Nutrition during late gestation has been shown to influence ewe body reserve mobilisation, colostrum production, lamb birth weight, lamb vigour and lamb survival.

Where any of the aforementioned are negatively affected, the performance of the flock at lambing will be below its potential.

Late pregnancy is typically defined as the last six to eight weeks pre-lambing during which time approximately 80pc of foetal growth takes place.

Dietary formulation during this time is challenging as the rapid growth of the foetus reduces feed intake potential leading to the necessity to use concentrate supplementation.

On the Richardson farm mature ewes scanned this year with an average litter size of 1.90, with 98pc of the ewes scanned in lamb.

Lambing should be compact as no ewes were raddle marked after the third week of the mating season. Clifford puts this down to the use of the ram effect and the condition of the ewes at mating.

All ewes were in body condition score of 3.5 or better at mating.
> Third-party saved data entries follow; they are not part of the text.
(** X21: [validate_required_settings] passes exactly when the database
    password, the signing key and the provider key are all set and not
    empty and the signing key has 32 characters or more. When all are set
    and the key is shorter it raises the key-length message; when all three
    are unset it names the three, in the order of the source, and says
    nothing of the key length. *)
Theorem settings_check :
  ∀ self,
    (validate_required_settings self = inr tt
     ↔ falsy (db_password self) = false
       ∧ falsy (jwt_secret_key self) = false
       ∧ falsy (google_api_key self) = false
       ∧ 32 ≤ PyStr.len (default ""%string (jwt_secret_key self)))
    ∧ (falsy (db_password self) = false →
       falsy (jwt_secret_key self) = false →
       falsy (google_api_key self) = false →
       PyStr.len (default ""%string (jwt_secret_key self)) < 32 →
       validate_required_settings self
       = inl "JWT_SECRET_KEY must be at least 32 characters long"%string)
    ∧ (falsy (db_password self) = true →
       falsy (jwt_secret_key self) = true →
       falsy (google_api_key self) = true →
       validate_required_settings self
       = inl ("Missing required environment variables: "
              +:+ "DB_PASSWORD, JWT_SECRET_KEY, GOOGLE_API_KEY")%string).
Proof.
  intros self. unfold validate_required_settings.
  destruct (falsy (db_password self)) eqn:Hd,
           (falsy (jwt_secret_key self)) eqn:Hj,
           (falsy (google_api_key self)) eqn:Hg;
    rewrite ?filter_cons_True, ?filter_cons_False, ?filter_nil
      by (cbn; congruence);
    rewrite ?filter_cons_True, ?filter_cons_False, ?filter_nil
      by (cbn; congruence);
    rewrite ?filter_cons_True, ?filter_cons_False, ?filter_nil
      by (cbn; congruence);
    cbn [fmap list_fmap fst];
    try (split; [split; [done|by intros (? & ? & ? & ?)]|by split]).
  destruct (PyStr.len (default ""%string (jwt_secret_key self)) <? 32) eqn:El.
  - apply Z.ltb_lt in El. split; [|by split].
    split; [done|]. intros (_ & _ & _ & ?). lia.
  - apply Z.ltb_ge in El. split; [|split; [|done]].
    + split; [by repeat split|done].
    + intros _ _ _ ?. lia.
Qed.

Lemma settings_check_witness :
  validate_required_settings
    {| db_user := "postgres"; db_password := Some "pg"%string;
       db_host := "localhost"; db_port := "5432"; db_name := "postgenerator";
       jwt_secret_key := Some "too short"%string; jwt_algorithm := "HS256";
       access_token_expire_minutes := 30;
       google_api_key := Some "key"%string;
       allowed_origins := ["http://localhost:3000"%string] |}
  = inl "JWT_SECRET_KEY must be at least 32 characters long"%string.
Proof.
  apply (proj1 (proj2 (settings_check _))); reflexivity.
Defined.

(** X22: the generated signing key has as many characters as asked for
    (none for a negative number), each one a letter, a digit or one of the
    eight signs of the alphabet; the generated database password has the
    asked length too and only letters and digits. *)
Theorem generated_secrets_shape :
  ∀ draws n,
    PyStr.len (generate_secure_jwt_secret draws n) = Z.max 0 n
    ∧ all_chars (λ c, occurs c (ascii_letters +:+ digits +:+ "!@#$%^&*"))
        (generate_secure_jwt_secret draws n) = true
    ∧ PyStr.len (generate_secure_password draws n) = Z.max 0 n
    ∧ all_chars (λ c, PyStr.is_lower c || PyStr.is_upper c || PyStr.is_digit c)
        (generate_secure_password draws n) = true.
Proof.
  intros draws n. split; [apply secret_length|]. split; [|split].
  - by apply choices_occur.
  - unfold PyStr.len, generate_secure_password. rewrite choices_length. lia.
  - apply (all_chars_impl (λ c, occurs c (ascii_letters +:+ digits)));
      [apply alphanumeric|]. by apply choices_occur.
Qed.
(** C3.  Let the remote response carry the text [text].  When [text] is a
    JSON array of objects, the exercises returned are those of the
    entries with a usable question, in order: an entry whose ["question"]
    is missing, or empty once stripped, is dropped.  An array of one entry
    without ["question"] and one well-formed entry without ["hint"] gives
    the one exercise of the second entry, with the default hint.  When
    [text] is not JSON, is not an array, or no entry is kept, the local
    generator is used. *)
Theorem remote_exercises_keep_usable_entries `{py : CPython}
    (env : Env) (subject : string) (grade : Z) (topic : string) (w : world)
    (text : string) :
  _request_from_gemini env (exercises_prompt subject grade topic) = Ok (PStr text) ->
  (forall entries, json_loads text = Some (PList (map PDict entries)) ->
     (forall entry,
        dict_get "question" entry = None \/
        (exists q, dict_get "question" entry = Some (PStr q) /\ strip q = "") ->
        usable_question entry = false) /\
     (kept_exercises entries <> [] ->
        generate_exercises env subject grade topic w = (Ok (kept_exercises entries), w)) /\
     (kept_exercises entries = [] ->
        generate_exercises env subject grade topic w =
          generate_local_exercises subject grade topic
            (with_log (exercises_warning subject grade
                         (ValueError "No valid exercises returned")) w))) /\
  (forall malformed well_formed q,
     json_loads text = Some (PList [PDict malformed; PDict well_formed]) ->
     dict_get "question" malformed = None ->
     dict_get "question" well_formed = Some (PStr q) -> strip q <> "" ->
     dict_get "hint" well_formed = None ->
     generate_exercises env subject grade topic w =
       (Ok [ {| question := strip q;
                expected_answer :=
                  strip (py_str (dict_get_default "expected_answer" (PStr "") well_formed));
                hint := "Use clues from the lesson." |} ], w)) /\
  (json_loads text = None ->
     generate_exercises env subject grade topic w =
       generate_local_exercises subject grade topic
         (with_log (exercises_warning subject grade JSONDecodeError) w)) /\
  (forall doc, json_loads text = Some doc -> (forall l, doc <> PList l) ->
     generate_exercises env subject grade topic w =
       generate_local_exercises subject grade topic
         (with_log (exercises_warning subject grade
                      (ValueError "Gemini exercise response must be a list")) w)).
Proof.
  intros Hreq.
  assert (Hcases : forall doc, json_loads text = Some doc ->
            generate_exercises env subject grade topic w =
            match parse_exercises doc with
            | Ok exercises => (Ok exercises, w)
            | Raise exc =>
                generate_local_exercises subject grade topic
                  (with_log (exercises_warning subject grade exc) w)
            end).
  { intros doc Hdoc. rewrite generate_exercises_cases. unfold remote_exercises.
    rewrite Hreq. simpl. rewrite Hdoc. simpl. reflexivity. }
  split; [|split; [|split]].
  - intros entries Hdoc. split; [exact unusable_question|].
    rewrite (Hcases _ Hdoc), parse_exercises_dicts.
    split; intros Hkept; destruct (kept_exercises entries); congruence.
  - intros malformed well_formed q Hdoc Hmissing Hq Hne Hhint.
    rewrite (Hcases _ Hdoc).
    rewrite (parse_exercises_dicts [malformed; well_formed]).
    assert (Hdrop : usable_question malformed = false)
      by (apply unusable_question; now left).
    assert (Hkeep : usable_question well_formed = true).
    { unfold usable_question, entry_question, dict_get_default. rewrite Hq.
      now apply nonempty_true. }
    assert (Hex : exercise_of_entry well_formed =
                  {| question := strip q;
                     expected_answer :=
                       strip (py_str (dict_get_default "expected_answer" (PStr "") well_formed));
                     hint := "Use clues from the lesson." |}).
    { unfold exercise_of_entry, entry_question, dict_get_default at 1 3.
      rewrite Hq, Hhint. reflexivity. }
    unfold kept_exercises. cbn [List.filter]. rewrite Hdrop, Hkeep. cbn [map].
    rewrite Hex. reflexivity.
  - intros Hnone. rewrite generate_exercises_cases. unfold remote_exercises.
    rewrite Hreq. simpl. rewrite Hnone. reflexivity.
  - intros doc Hdoc Hnl. rewrite (Hcases _ Hdoc), parse_exercises_not_list by assumption.
    reflexivity.
Qed.
Record date_metric : Type := mk_date_metric {
  date_counts_table : list (string * nat);
  day_of_week_avg_table : list (string * Q)
}.

(** The third loop and the final sort; [None] is [ZeroDivisionError] from
    the division or [ValueError] from [week_order.index]. *)
Definition day_of_week_avg (day_totals day_counts : list (string * nat))
    : option (list (string * Q)) :=
  rows ← mapM (λ '(day, total),
                 avg ← truediv total (default 0%nat (dict_get day_counts day));
                 Some (day, round2 avg)) day_totals;
  sorted_try (λ x, index week_order x.1) rows.

Definition count_by_date_loops (env : environment) (data : list record)
    : date_state * list (string * nat) :=
  let st := foldl (count_by_date_step env) (mk_date_state [] [] []) data in
  let '(day_counts, out) :=
    foldl (day_counts_step env) ([], printed st) (date_counts st) in
  (mk_date_state (date_counts st) (day_totals st) out, day_counts).

Definition count_by_date (env : environment) (data : list record)
    : option date_metric :=
  let '(st, day_counts) := count_by_date_loops env data in
  avg ← day_of_week_avg (day_totals st) day_counts;
  Some (mk_date_metric (date_counts st) avg).

(** What [count_by_date] prints. *)
Definition count_by_date_printed (env : environment) (data : list record)
    : list event :=
  printed (count_by_date_loops env data).1.

(** What its first loop prints. *)
Definition count_by_date_first_printed (env : environment) (data : list record)
    : list event :=
  printed (foldl (count_by_date_step env) (mk_date_state [] [] []) data).

Definition top_students (data : list record) (top_n : Z) : list (value * nat) :=
  let student_counts :=
    foldl (λ student_counts row,
             let student := get row "student_name" (VStr "Unknown") in
             dict_incr student_counts student) [] data in
  slice_to top_n (sorted_reverse (λ x, Z.of_nat x.2) student_counts).

Definition top_authors (data : list record) (top_n : Z) : list (value * nat) :=
  let author_counts :=
    foldl (λ author_counts row,
             let author := get row "entry_author" (VStr "Unknown") in
             dict_incr author_counts author) [] data in
  slice_to top_n (sorted_reverse (λ x, Z.of_nat x.2) author_counts).

(** The hour label that [hourly_location] gives a record. *)
Definition hourly_location_hour (row : record) : string :=
  let incident_time := get row "incident_time" VNone in
  let incident_time :=
    if is_not_None incident_time then VStr (strip (str incident_time))
    else incident_time in
  if truthy incident_time then
    match strptime_IMp (str incident_time) with
    | Some time_obj => hour_label time_obj
    | None => "Unknown"
    end
  else "Unknown".

(** One iteration of the loop of [hourly_location]:
    [hourly_location_counts[hour][location] += 1] on nested default dicts. *)
Definition hourly_location_step (counts : list (string * list (value * nat)))
    (row : record) : list (string * list (value * nat)) :=
  let location := get row "incident_location" (VStr "Unknown") in
  let hour := hourly_location_hour row in
  dict_set counts hour (dict_incr (default [] (dict_get counts hour)) location).

Definition hourly_location_key (x : string * list (value * nat)) : option Z :=
  if decide (x.1 ≠ "Unknown") then timestamp <$> strptime_Ip x.1
  else Some (timestamp datetime_max).

(** The nested loop that flattens the sorted groups into rows. *)
Definition breakdown_rows (groups : list (string * list (value * nat)))
    : list (string * value * nat) :=
  mjoin ((λ g : string * list (value * nat),
            (λ x : value * nat, (g.1, x.1, x.2)) <$> g.2) <$> groups).

Definition hourly_location (data : list record)
    : option (list (string * value * nat)) :=
  let hourly_location_counts := foldl hourly_location_step [] data in
  breakdown_rows <$> sorted_try hourly_location_key hourly_location_counts.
Twenty-seven ewe lambs were put to the ram in 2016 and were not scanned at the date of writing this article. Ewes are due to lamb on February 24 and have been given a clostridial vaccine during the last week of January. Lamb birth weights in 2016 were 5.9kgs, 4.4kgs and 3.6kgs for singles, twin and triplet born lambs respectively. This year Clifford aims to increase the birth weights of the twin and triplet born lambs to 4kgs and 5kgs. All ewes were housed on January 6 and were in good body condition score -- all above 3.5.

Twin and triplet bearing ewes have been fed concentrates from six weeks prior to lambing -- starting at 0.3kgs per day.

Three weeks out from lambing this has been introduced to singles at 0.3kgs per day and increased to 0.5kgs for doubles and 0.7kgs for triplet bearing ewes. Silage is of average quality 69 DMD and 11pc protein.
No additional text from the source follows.